I steadfastly secured the endotracheal tube and filled syringes with vecuronium (a longer-acting neuromuscular blocking agent), midazolam (used to produce drowsiness and to relieve anxiety), and various narcotics. I sat there continuously squeezing the Ambu bag and breathing for Jeff as we wailed for a chopper to land that would take him farther away from enemy lines to a better-equipped, more sophisticated trauma center.
While I waited, I realized I had formed a deep emotional bond with Jeff and did not want to pass his care off to someone who might not understand how miraculous the insertion of this airway had been or how important it was to keep intact. If this endotracheal tube should become dislodged, I believed there would be no way for it to be successfully inserted again, especially if Jeff was on the helicopter when this happened. Even the possibility of performing a tracheotomy with the rapidly developing hematoma was high risk; the most skilled surgeon could easily cut into the hematoma, and Jeff would then bleed to death. I hated the thought of handing over Jeff's care to another and decided I needed to provide him with anything I had that might foster his chances of survival.

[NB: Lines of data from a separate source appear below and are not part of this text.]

(* ===== verification/Bookmark.v ===== *)
(** * The bookmark record

    [type Bookmark] of src/app/dashboard/bookmark-manager.tsx (lines 7-13):
    a row of the [bookmarks] table as the client receives it.  Every field
    is a string, as in the source.  The projections [ids] and the ownership
    test [owned] are shared by the search, realtime and store files. *)

From stdpp Require Import base list strings decidable.
From Stdlib Require Import String.
From S2P Require Import Prelude.

Record Bookmark := mkBookmark {
  id : string;
  created_at : string;
  user_id : string;
  url : string;
  title : string;
}.

#[export] Instance Bookmark_eq_dec : EqDecision Bookmark.
Proof. solve_decision. Defined.

(** The identifiers of a list of bookmarks, in order. *)
Definition ids (l : list Bookmark) : list string := map id l.

(** A row belongs to the user [uid] when its [user_id] is [uid]
    (the realtime filter [user_id=eq.${userId}] of line 40). *)
Definition owned (uid : string) (b : Bookmark) : bool := user_id b === uid.

(** The bookmark list has no duplicate [id]. *)
Definition unique_ids (l : list Bookmark) : Prop := NoDup (ids l).

(** Every row of the list belongs to [uid]. *)
Definition all_owned (uid : string) (l : list Bookmark) : Prop :=
  Forall (fun b => owned uid b = true) l.



Lemma in_ids b l : In b l -> In (id b) (ids l).
Proof. apply in_map. Qed.

Lemma in_ids_iff i l : In i (ids l) <-> exists b, id b = i /\ In b l.
Proof. unfold ids. rewrite in_map_iff. done. Qed.

Lemma unique_ids_filter f l : unique_ids l -> unique_ids (List.filter f l).
Proof.
  unfold unique_ids, ids. induction l as [|b l IH]; simpl; [done|].
  intros [Hn Hl]%list.NoDup_cons. destruct (f b); simpl; [|auto].
  constructor; [|auto]. rewrite list_elem_of_In in Hn |- *. intros Hin. apply Hn.
  apply in_map_iff in Hin as [b' [Heq Hb']]. apply List.filter_In in Hb' as [Hb' _].
  rewrite <- Heq. by apply in_map.
Qed.

Lemma all_owned_filter uid f l : all_owned uid l -> all_owned uid (List.filter f l).
Proof.
  unfold all_owned. rewrite !Forall_forall. intros H b Hb.
  apply List.filter_In in Hb as [Hb _]. auto.
Qed.

#[export] Hint Resolve unique_ids_filter all_owned_filter in_ids : bm.

(** ** Sample rows, used by the concrete runs of the other files *)
Module Samples.
Local Open Scope string_scope.
Definition google : Bookmark :=
  mkBookmark "1" "2024-05-01T10:00:00Z" "u1" "https://google.com" "Google".
Definition bing : Bookmark :=
  mkBookmark "2" "2024-05-01T10:05:00Z" "u1" "https://bing.com" "Bing".
Definition foreign : Bookmark :=
  mkBookmark "3" "2024-05-01T10:06:00Z" "u2" "https://example.org" "Example".
End Samples.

Before I left the States, I had taken a Jackson Reese/Mapleson ventilation unit from NMC, Portsmouth, and carried it with me in my Alice pack. This unit had a latex Ambu bag that was more pliable than the hard rubber construction of the bags we routinely used. It allowed easy adjustment to the flow of oxygen, and positive pressure could be applied to it if necessary to keep a patient's alveoli (tiny sacs in the lungs) open. Less than forty-eight hours into caring for the wounded of this war, I had decided to give up my only special Ambu bag to Jeff without really knowing how many other Jeffs I would need to provide care for. Still, something inside me said, "Give this to Jeff. He needs it," so I decided it would be my special gift to him along with several oxygen cylinders I had prepared to accompany him while he was being transported.

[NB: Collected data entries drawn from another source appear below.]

(* ===== verification/Search.v ===== *)
(** * The search filter of the bookmark list

    [filteredBookmarks] of src/app/dashboard/bookmark-manager.tsx
    (lines 90-94): the bookmarks whose lower-cased title or url contains
    the lower-cased filter text, in the order of the [bookmarks] state.
    The theorems characterise the result against the substring
    specification, and show that it ignores case, shows everything for an
    empty filter and only narrows as the filter text grows. *)

From stdpp Require Import base list strings decidable.
From Stdlib Require Import String.
From S2P Require Import Prelude JsString Bookmark.

Local Open Scope string_scope.

Module Search.

(** The callback of [bookmarks.filter] (lines 91-93). *)
Definition matches (filter : string) (b : Bookmark) : bool :=
  includes (toLowerCase (title b)) (toLowerCase filter) ||
  includes (toLowerCase (url b)) (toLowerCase filter).

(** [const filteredBookmarks = bookmarks.filter(...)] (lines 90-94). *)
Definition filteredBookmarks (bookmarks : list Bookmark) (filter : string)
  : list Bookmark :=
  List.filter (matches filter) bookmarks.

(** The specification of a match: the lower-cased filter is a factor of
    the lower-cased title or url. *)
Definition ci_match (filter : string) (b : Bookmark) : Prop :=
  substring (toLowerCase filter) (toLowerCase (title b)) \/
  substring (toLowerCase filter) (toLowerCase (url b)).

Lemma matches_spec f b : matches f b = true <-> ci_match f b.
Proof. unfold matches, ci_match. by rewrite orb_true_iff, !includes_substring. Qed.

Lemma matches_lower f b : matches (toLowerCase f) b = matches f b.
Proof. unfold matches. by rewrite toLowerCase_idem. Qed.

Lemma matches_narrow f g b :
  substring (toLowerCase f) (toLowerCase g) -> matches g b = true -> matches f b = true.
Proof. rewrite !matches_spec. unfold ci_match. intros H [?|?]; eauto with bm. Qed.

(** ** Properties of [filteredBookmarks] *)

(** C10: a bookmark is shown exactly when it is in the list and its title
    or url contains the filter text, ignoring case. *)
Theorem filteredBookmarks_spec bs f b :
  In b (filteredBookmarks bs f) <-> In b bs /\ ci_match f b.
Proof. unfold filteredBookmarks. by rewrite List.filter_In, matches_spec. Qed.

(** An empty search box shows the whole list, in its order. *)
Theorem filteredBookmarks_empty bs : filteredBookmarks bs "" = bs.
Proof.
  apply filter_all_true. intros b _. unfold matches. simpl.
  by rewrite includes_empty.
Qed.

(** C11: The filter ignores the case of the search text. *)
Theorem filteredBookmarks_case_insensitive bs f :
  filteredBookmarks bs (toLowerCase f) = filteredBookmarks bs f.
Proof. unfold filteredBookmarks. apply filter_ext_in. intros b _. apply matches_lower. Qed.

(** C13: Refining the search text (the old text occurs in the new one, ignoring
    case) only removes bookmarks from the result, keeping their order. *)
Theorem filteredBookmarks_narrowing bs f g :
  substring (toLowerCase f) (toLowerCase g) ->
  sublist (filteredBookmarks bs g) (filteredBookmarks bs f).
Proof. intros H. apply filter_mono. intros b. by apply matches_narrow. Qed.

(** The result is an order-preserving sub-list of the state, and
    filtering twice with the same text changes nothing. *)
Theorem filteredBookmarks_sublist_idem bs f :
  sublist (filteredBookmarks bs f) bs /\
  filteredBookmarks (filteredBookmarks bs f) f = filteredBookmarks bs f.
Proof. split; [apply filter_sublist|apply filter_idem]. Qed.

(** The result is never longer than the list, and it is exactly as
    long only when every bookmark matches (then it is the whole list). *)
Theorem filteredBookmarks_length bs f :
  List.length (filteredBookmarks bs f) <= List.length bs /\
  (List.length (filteredBookmarks bs f) = List.length bs -> filteredBookmarks bs f = bs).
Proof.
  unfold filteredBookmarks. split; [apply List.filter_length_le|].
  intros Hl. apply filter_all_true. intros b Hb.
  apply (proj1 (forallb_forall _ _) (List.filter_length_forallb _ _ Hl)), Hb.
Qed.

(** ** Concrete runs and witnesses *)

Import Samples.

(** The search example of the spec: ["go"] keeps Google and drops Bing,
    whatever the case of the text. *)
Example search_go : filteredBookmarks [google; bing] "go" = [google].
Proof. vm_compute. reflexivity. Qed.

Example search_GO : filteredBookmarks [google; bing] "GO" = [google].
Proof. vm_compute. reflexivity. Qed.

Lemma filteredBookmarks_narrowing_witness :
  substring (toLowerCase "go") (toLowerCase "Goo") /\
  sublist (filteredBookmarks [google; bing] "Goo") (filteredBookmarks [google; bing] "go").
Proof.
  assert (substring (toLowerCase "go") (toLowerCase "Goo")) as Hs
    by (exists ""%string, "o"%string; reflexivity).
  split; [exact Hs|]. apply (filteredBookmarks_narrowing _ _ _ Hs).
Defined.

End Search.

A chopper landed, and along with the corpsmen, I accompanied Jeff as four stretcher bearers took him to the helicopter pad. All throughout this transport process to the chopper, I kept breathing for him by rhythmically and steadily compressing the Jackson Reese/Mapleson bag. The blades of the helicopter continued to rotate . . . I screamed to the receiving corpsman on board, "Keep squeezing the bag! Keep him alive! Keep him alive!" I had written out on a tiny piece of paper when and how often to give Jeff the syringes of vecuronium and midazolam I had drawn up. I tried to yell over the noise of the rotating blades, for I desperately needed to know that the corpsman on board the chopper understood my orders. He gave me the thumbs-up sign. . . .
Turning Jeff's care over to another was an agonizing and highly emotional experience for me. I had no idea where he was going or whether the corpsman on board the helicopter had heard my plea. All I could do was let him go and pray that he would be okay. I had done everything in my power to honor his wishes and to save his life. It would not be until I returned to Kuwait a month and a half later that I would learn of Jeff's fate.

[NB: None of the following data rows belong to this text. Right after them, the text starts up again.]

(* ===== verification/Realtime.v ===== *)
(** * The realtime change handler

    The callback registered with [.on("postgres_changes", ...)] in the
    [useEffect] of src/app/dashboard/bookmark-manager.tsx (lines 42-48).
    A change payload is a tagged union on [eventType]; the callback passes
    an updater to [setBookmarks]: INSERT prepends [payload.new], DELETE
    keeps the rows whose [id] differs from [payload.old.id], and any other
    event type leaves the list alone.

    The theorems state what the merge guarantees (idempotent deletes,
    commutation of events on distinct keys up to permutation, uniqueness
    and ownership kept when the inserted row is fresh and owned) and what
    it does not: a repeated INSERT duplicates the row, and a foreign
    INSERT is accepted, because the callback checks neither. *)

From stdpp Require Import base list strings decidable.
From Stdlib Require Import String.
From S2P Require Import Prelude Bookmark.

Module Realtime.

(** [payload]: [eventType] with the fields the callback reads.  [old]
    carries only the primary key on DELETE (the table's default replica
    identity), hence [old_id]. *)
Inductive Payload :=
| INSERT (new : Bookmark)
| UPDATE (new : Bookmark) (old_id : string)
| DELETE (old_id : string).

#[export] Instance Payload_eq_dec : EqDecision Payload.
Proof. solve_decision. Defined.

(** The updater passed to [setBookmarks] by the callback (lines 43-47). *)
Definition on_postgres_changes (payload : Payload) (prev : list Bookmark)
  : list Bookmark :=
  match payload with
  | INSERT new => new :: prev
  | DELETE old_id => List.filter (fun b => id b !== old_id) prev
  | UPDATE _ _ => prev
  end.

(** React applies queued updaters in order: the list after a sequence of
    delivered payloads. *)
Definition apply_payloads (ps : list Payload) (l : list Bookmark) : list Bookmark :=
  fold_left (fun acc p => on_postgres_changes p acc) ps l.

(** The key a payload is about. *)
Definition payload_key (p : Payload) : string :=
  match p with
  | INSERT n => id n
  | UPDATE n _ => id n
  | DELETE i => i
  end.

(** ** Helper lemmas *)

Lemma apply_payloads_app ps qs l :
  apply_payloads (ps ++ qs) l = apply_payloads qs (apply_payloads ps l).
Proof. unfold apply_payloads. apply fold_left_app. Qed.





Lemma in_delete b i l :
  In b (on_postgres_changes (DELETE i) l) <-> In b l /\ id b <> i.
Proof.
  simpl. rewrite List.filter_In, negb_true_iff, String.eqb_neq. done.
Qed.

Lemma delete_noop_existsb i l :
  existsb (fun b => id b === i) l = false -> on_postgres_changes (DELETE i) l = l.
Proof.
  intros Hx. apply filter_all_true. intros b Hb. apply negb_true_iff.
  destruct (id b === i) eqn:E; [|done].
  rewrite <- Hx. symmetry. apply existsb_exists. eauto.
Qed.

#[export] Instance on_postgres_changes_Proper p :
  Proper ((≡ₚ) ==> (≡ₚ)) (on_postgres_changes p).
Proof. intros l l' H. destruct p; simpl; [by constructor|done|by rewrite H]. Qed.

(** A payload is acceptable for [uid] when it inserts nothing foreign. *)
Definition payload_owned (uid : string) (p : Payload) : Prop :=
  forall n, p = INSERT n -> owned uid n = true.

Lemma handler_keeps_owned uid p l :
  all_owned uid l -> payload_owned uid p -> all_owned uid (on_postgres_changes p l).
Proof.
  unfold all_owned, payload_owned. intros Hl Hp. destruct p as [n|n i|i]; simpl.
  - constructor; [by apply Hp|done].
  - done.
  - by apply all_owned_filter.
Qed.

#[export] Hint Rewrite apply_payloads_app : bm_rw.

(** ** Deletes *)

(** Applying the same DELETE twice is the same as applying it once. *)
Theorem delete_idempotent i l :
  on_postgres_changes (DELETE i) (on_postgres_changes (DELETE i) l) =
  on_postgres_changes (DELETE i) l.
Proof. apply filter_idem. Qed.

(** C5: a DELETE for an id that is not in the list is a no-op. *)
Theorem delete_absent_noop i l :
  ~ In i (ids l) -> on_postgres_changes (DELETE i) l = l.
Proof.
  intros Hi. apply delete_noop_existsb, not_true_iff_false.
  intros [b [Hb Hid]]%existsb_exists. apply String.eqb_eq in Hid as <-.
  by apply Hi, in_ids.
Qed.

(** ** Inserts *)

(** C9: an INSERT of a row whose id is not yet in the list keeps the ids
    unique. *)
Theorem insert_fresh_unique n l :
  unique_ids l -> ~ In (id n) (ids l) ->
  unique_ids (on_postgres_changes (INSERT n) l).
Proof.
  unfold unique_ids. intros Hl Hn. simpl. constructor; [|done].
  by rewrite list_elem_of_In.
Qed.

(** C6: the INSERT branch is not idempotent: delivering the same INSERT
    twice (an at-least-once transport) leaves two rows with the same id. *)
Theorem insert_twice_duplicates n l :
  ~ unique_ids (on_postgres_changes (INSERT n) (on_postgres_changes (INSERT n) l)).
Proof. unfold unique_ids. simpl. intros [Hn _]%list.NoDup_cons. apply Hn. left. Qed.

(** ** Ownership *)

(** C7: the callback never checks [user_id]: the list stays owned by [uid]
    exactly when every inserted row is owned by [uid]. *)
Theorem handler_ownership uid p l :
  all_owned uid l ->
  all_owned uid (on_postgres_changes p l) <->
  (forall n, p = INSERT n -> owned uid n = true).
Proof.
  intros Hl. split; [|by apply handler_keeps_owned].
  unfold all_owned. destruct p as [n|n i|i]; simpl; [|by intros|by intros].
  rewrite Forall_cons_iff. intros [Hn _] m [= <-]. done.
Qed.

(** ** Order independence *)

(** Two payloads about different keys have the same effect in either
    order, up to the order of the displayed rows. *)
Theorem payloads_commute p q l :
  payload_key p <> payload_key q ->
  on_postgres_changes p (on_postgres_changes q l) ≡ₚ
  on_postgres_changes q (on_postgres_changes p l).
Proof.
  intros Hk. destruct p as [n|n i|i], q as [m|m j|j]; simpl in *; try done.
  - by constructor.
  - rewrite (str_eqb_false (id n) j) by done. done.
  - rewrite (str_eqb_false (id m) i) by congruence. done.
  - by rewrite filter_comm.
Qed.

(** ** Witnesses *)

Import Samples.

Lemma handler_ownership_witness :
  all_owned "u1" [google] /\
  (all_owned "u1" (on_postgres_changes (INSERT bing) [google]) <->
   (forall n, INSERT bing = INSERT n -> owned "u1" n = true)).
Proof.
  assert (all_owned "u1" [google]) as Hg by (repeat constructor).
  split; [exact Hg|]. apply (handler_ownership "u1" (INSERT bing) [google] Hg).
Defined.

Lemma delete_absent_noop_witness :
  ~ In "9"%string (ids [google; bing]) /\
  on_postgres_changes (DELETE "9") [google; bing] = [google; bing].
Proof.
  assert (~ In "9"%string (ids [google; bing])) as Hn by (vm_compute; intuition congruence).
  split; [exact Hn|]. apply (delete_absent_noop "9" [google; bing] Hn).
Defined.

Lemma insert_fresh_unique_witness :
  unique_ids [google] /\ ~ In (id bing) (ids [google]) /\
  unique_ids (on_postgres_changes (INSERT bing) [google]).
Proof.
  assert (unique_ids [google]) as Hu by apply NoDup_singleton.
  assert (~ In (id bing) (ids [google])) as Hn by (vm_compute; intuition congruence).
  split_and!; [exact Hu|exact Hn|]. apply (insert_fresh_unique bing [google] Hu Hn).
Defined.



End Realtime.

EDITOR'S NOTE: Jeff survived. President George W. Bush pinned a Purple Heart on the young Marine at Bethesda.
Commander Ruff, a nurse anesthetist in Chesapeake, Virginia, spent 27 years on active duty. After serving in Operation Desert Storm and Operation Iraqi Freedom, she retired in 2003. Commander Roper is the editor-in-chief of the Navy Nurse Corps Association News. She specialized in psychiatric nursing and education management during her 21 years on active duty.